The Egyptian god Hor, living in the second century BCE suggests the purpose underlying the practice of mummifying animals: "The benefit [of mummification] which is performed for the Ibis, the soul of Toth, the greatest one, is made for the Hawk also, the soul of Ptah, the soul of Apis, the soul of Pre, the soul of Shu, the soul of Tefnut, the soul of Geb, the soul of Osiris, the soul of Isis, the soul of Nephtys, the great gods of Egypt, the Ibis and the Hawk." Hor believes that the mummies are the souls of the gods: he describes the ibis as the soul of Toth and the hawk as the soul of many different gods. That is to say, some animals were, or contained, a ba, a part of the soul that is an active agents in this world and the spiritual world. Therefore, votive animal mummies are the animals' souls acted as messengers between people on earth and the gods.

Cats 

Cats were mummified as religious offerings in enormous quantities and were believed to represent the war goddess Bastet. This cult was primarily centered at Thebes and Beni Hasan beginning in the Ptolemaic Period. In addition, thousands of cat mummies have been found at the catacombs of Saqqara. Cats who were bred to become offerings of this type usually died due to strangulation or the breaking of their necks. During mummification, the cat bodies would be dried and filled with soil, sand or some other kind of packing material. They were either positioned with their limbs folded closely to their bodies or in a sitting, lifelike position. The wrapping was usually completed through intricate, geometric patterns.
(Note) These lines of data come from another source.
(* ===== verification/Prelude.v ===== *)
(** * Distributed inference on xv6: a verification development

    The program runs a Llama-style transformer on a ring of xv6-riscv nodes.  A
    master admits workers (discovery over ONC RPC), splits the layers of the
    model among them, and for every token sends an activation round the ring;
    each worker runs its layers on it and passes it on; the master classifies
    what comes back and prints the next token.  The weights come from a server
    in Python over a chunked UDP protocol.  A single-node program runs the same
    model alone.  The code is under src/xv6-riscv/user (C) and src/server
    (Python); the kernel's C files are not part of the sources.

    ** How the code is modelled

    Shallow embedding.  A C integer is a [Z] with the wrap-around of its width
    written out ([u8], [u16], [u32], [u64], [s32], [s64]; LP64, [char] unsigned).
    A buffer is a list of bytes; an access outside it is a fault, the result
    [None] of the state monad [M S A := S → option (A * S)] of this file, so a
    statement with [wp] says that the operation returns, without a fault, with
    the result described; [wlp] speaks only of runs that return.  A structure is
    a [Record], static variables are fields of a state record, and a function is
    one definition with the name it has in C.  Loops with a bound in the code
    recurse on the bound; others take a fuel that the theorems show to suffice.
    The kernel is a type class of system calls over an abstract state (Kernel.v)
    with its documented behaviour as the class [KernelLaws]; floating point is
    the class [FloatOps] (Llama.v), with no law assumed, so equal results are
    equal bit patterns.  Python code has a monad of its own with exceptions.

    ** Files

    - Prelude.v (this file): machine integers, byte lists, the monad and its
      weakest preconditions, tactics and hints.
    - Xdr.v (xdr.c), RpcMsg.v (rpc.h and the codecs of rpc.c), Rpc.v (transport
      and [rpc_call] of rpc.c), Mutex.v (mutex.c), Kernel.v (system calls).
    - Sha256.v (sha256.c) and Auth.v ([hmac_sha256], [cap_identity] of
      discovery.c), against FIPS 180-4 and RFC 2104.
    - Registry.v (tables of discovery.c: look-ups, memory probe, rate limiter,
      ring, split of the layers), Master.v (its handlers, expiry and
      assignment), Assign.v (what an assignment puts on the network), Join.v
      (the worker's registration and heartbeat).
    - Wire.v and Hop.v (records of distinf.h, activation datagrams), Worker.v
      (the worker's call-back and one pass of each of its three threads),
      Threads.v (the threads under preemption, one shared access per step).
    - Llama.v (kernels of llama_core.c), Checkpoint.v (layout of a checkpoint),
      Shard.v (shard.c, the master's head, the single-node forward pass), Ring.v
      (what a shard computes for a position, against the single node).
    - Text.v (xstrlib.c, parts of ulib.c and xstdlib.c), Sort.v ([xqsort],
      [xbsearch]), Tokenizer.v and Sampler.v (llama_core.c), Generate.v (the
      loops of llama.c).
    - Session.v (the master of distinf.c: pump, ring traversal of a token,
      session), Cluster.v (master, workers and network as one system).
    - Struct.v (Python's struct), Weights.v (server/server.py), Ftp.v
      (ftpclient.c), Transfer.v (the two over a network), Switch.v
      (server/mcast_switch.py, the same handlers behind Ethernet frames), Peer.v
      (server/rpc_proto.py, the RPC peer of the host).
    - Malloc.v (umalloc.c), Ulib.v (the memory and string loops of ulib.c),
      Printf.v (printf.c), Grep.v (grep.c), Shell.v (the parser of sh.c) and
      ShellGrammar.v (its tokens and grammar).

    ** What the theorems show

    - The system.  In every state a session of the ring reaches, over a network
      that loses, delays, duplicates and reorders, the master has printed what
      the single-node program prints ([ring_prints_what_one_node_prints]), under
      the conditions listed below; it
      rests on the shards computing the model ([ring_computes_model],
      [llama_block_refines], [reprocessing_idempotent], [threads_any_order]) and
      on the layouts of the checkpoint agreeing ([checkpoint_layout_agrees]).
    - Membership.  The registry invariant under any sequence of calls, what each
      call does to every slot ([handle_call_lifecycle]), admission of an honest worker, the ring as a cycle
      through all active workers, the split of the layers delivered to them, the
      worker's registration, the rate limit.
    - Worker and master.  Memory safety of the three threads in every reachable
      state, exact behaviour of the call-back and of the inference thread, no
      replay (in a trace of the hops and assignments the worker takes), mutual
      exclusion and the mailbox under preemption, the liveness of
      the socket hand-off, and [master_run_token] for any datagrams.
    - Wire formats.  Round trips, the decoder against the message format of RFC
      5531 read off the words of the datagram ([rfc_parse]),
      confinement of any sequence of XDR calls to the buffer, [rpc_call] with its
      retransmissions, SHA-256 and HMAC against their standards.
    - Transfer.  Without loss the client gets the bytes of the server's file
      ([transfer_completes]); with any loss, order or repetition it never returns
      success with other bytes ([fetch_window_exact]); a lost answer to its first
      request makes it wait for ever ([lost_metadata_waits]); a lost chunk is never
      recovered, since the server's handler of retransmissions raises
      ([lost_chunk_is_fatal]); and what a worker loads is its range of that file
      ([shard_from_server]), which discharges the assumption [fetch_faithful] of
      the loader theorems.
    - Host.  A frame with a request is answered with the frames of the server's
      datagrams and no frame makes the switch raise ([switch_serves_requests],
      [switch_survives_any_frame]); the peer in Python writes and reads the
      datagrams of the C codec ([peer_sends_what_c_sends],
      [peer_reads_what_c_reads]) and is admitted by the master
      ([python_worker_admitted]).
    - User library.  The allocator never hands out overlapping blocks, faults or
      loops ([allocator_safe]); [printf] writes the text of its arguments and
      keeps to its buffers up to a precision that is stated
      ([printf_renders], [printdouble_buffer]); [match] is the language of the
      regular expression and grep prints the matching lines
      ([match_is_regex], [grep_prints_matching_lines]).
    - Shell.  The parser ends on every line, keeps to the memory and overwrites
      nothing but the line ([parsecmd_exact]); it returns a command exactly for
      the lines of the grammar, the one the grammar gives
      ([parsecmd_grammar]).  The proof goes through a parser of token lists
      without memory ([parse_sim], [pline_decides]).
    - Text.  Encoder and decoder of the tokenizer, the echo of the prompt by
      [generate] ([prompt_echo_roundtrip]), the quicksort with its bounded stack.

    ** Conditions of the theorems

    The statements carry these as hypotheses, and their comments name them.
    - [no_overrun]: no datagram that is received makes [xdr_decode_opaque_auth]
      write behind [auth->body].  The code does not check the second length word
      (rpc.c:184, [rpc_decode_auth_overrun]), so an attacker on the network can break
      this; every theorem about a node that receives calls needs it.
    - [heap_available]: the stream record of 32 bytes can be allocated;
      [xdrmem_create] has no error path for its callers.
    - [calloc_succeeds] and [narrow_models] (Worker.v): the run state of a shard can
      be allocated and a served model is no wider than the activation buffers of 1024
      floats.  A width above 1017 does not fit the payload of a hop
      ([infer_hop_transfer]); the theorems on a token and on a session need at most
      1017.
    - [pools_agree] (Shard.v): the nodes add the products of a row in the same
      order.  Only the master and the single-node program start a thread pool, so
      for the program as it is wired this is a model without an output of 128 rows or
      more; for others the sums are ordered differently.
    - [honest] (Ftp.v): the datagrams a client of the weight server receives are
      the server's; the client does not check their source.
    - [SbrkLaws] (Malloc.v): the contract of sbrk; and requests below 2^31 - 32
      bytes ([huge_request_granted_without_memory]).

    ** Bounds and fuel

    The protocol loops have the code's bounds (three transmissions of a call,
    three attempts of a token, 10000 receptions and 50 rounds of a transfer).
    The loops over a transfer window take the number of its chunks plus one as
    fuel, at most 2^23 + 1; the quicksort takes a fuel derived from the length of
    the array, and its theorem says that it ends; the byte pair merges take one
    step per token.  The shell's parser takes four units per character and eight
    more, one for each of its mutually recursive functions; printf takes
    one unit per character of the format and 64 for the digits of a number, grep
    one per character of its buffer and any number above the length of the
    stream; the allocator has fuel for one round of the free list in
    [free] and two in [malloc].  In each case the theorem says that the function
    returns.  Waits with a timeout are the kernel's; the one wait without, in
    [llm_meta_request], can be without end, which is a result of its own.

    ** Not modelled

    - The kernel: only its headers are in the sources; it is the class [Kernel].
    - Test programs (usertests, nettest, schedtest, threadtest, testxmath,
      rpc_test and the like; the regression tests, simulator and test bed under
      src/server) exercise the code and are not part of the running system.
    - xmath.c: polynomial approximations in floating point, whose correctness is
      a numerical bound; the operations are those of [FloatOps].
    - Profiling (perf.c), the log of the server, the messages the protocol code
      prints, and the argument parsers of main.
    - The shell's [runcmd] and main loop, and the utilities of xv6 other than
      grep: short sequences of system calls.  In Shell.v [malloc] never fails;
      the code does not test its result.
    - In Cluster.v the membership does not change during a session and the nodes
      receive no other traffic; Session.v and Worker.v cover both for one node.
*)
From stdpp Require Export prelude.
From Stdlib Require Export ZArith Lia.

Declare Scope c_scope.
Delimit Scope c_scope with C.
#[global] Open Scope Z_scope.
#[global] Open Scope c_scope.

(** ** Machine integers

    A C integer is a [Z]; an operation that can leave the type's range is
    followed by the wrap-around of its width.  RISC-V is LP64: [int] and
    [uint32] have 32 bits, [long] and pointers 64, and plain [char] is
    unsigned. *)

Definition u8 (x : Z) : Z := x mod 2 ^ 8.
Definition u16 (x : Z) : Z := x mod 2 ^ 16.
Definition u32 (x : Z) : Z := x mod 2 ^ 32.
Definition u64 (x : Z) : Z := x mod 2 ^ 64.

Definition s32 (x : Z) : Z := (x + 2 ^ 31) mod 2 ^ 32 - 2 ^ 31.
Definition s64 (x : Z) : Z := (x + 2 ^ 63) mod 2 ^ 64 - 2 ^ 63.
Definition s16 (x : Z) : Z := (x + 2 ^ 15) mod 2 ^ 16 - 2 ^ 15.

(** A byte of memory, and a list of them. *)
Definition is_byte (b : Z) : Prop := 0 ≤ b < 256.
Definition is_bytes (l : list Z) : Prop := Forall is_byte l.
Definition is_u32 (x : Z) : Prop := 0 ≤ x < 2 ^ 32.
Definition is_u16 (x : Z) : Prop := 0 ≤ x < 2 ^ 16.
Early in the development of animal mummification, cat mummies were placed in little bronze or wooden sarcophagi. More expensive mummies were typically adorned with features drawn in black paint and colored glass, obsidian or rock crystal eyes. Kittens and fetuses were mummified and buried inside the stomach of a statue that represented their mother. As time went by, like all mummies designed for this purpose, the mummification became less precise. In fact, Sir T. C. S. Morrison-Scott, former Director of the British Museum of Natural History, unwrapped a large number of cat mummies, but discovered many were simply stuffed with random body parts of cats and not mummified with detailed care.

Ibises 

The ibis cult was established primarily during the Ptolemaic and Roman periods and was dedicated to the god of wisdom, Thoth.  Research from 2015 using 14C radiocarbon dating suggests that the Egyptian ibis mummies in the study were from time frame that falls between approximately 450 and 250 BC. This timing falls in Egyptian history between the Late Period to the Ptolemaic Period. The number of mummified ibises is extraordinary. Saqqara alone is estimated to contain nearly 500,000 of these mummies and is also thought to have produced 10,000 mummified offerings per year. In addition, approximately four million ibis burials have been uncovered at the catacombs of Tuna el-Gebel.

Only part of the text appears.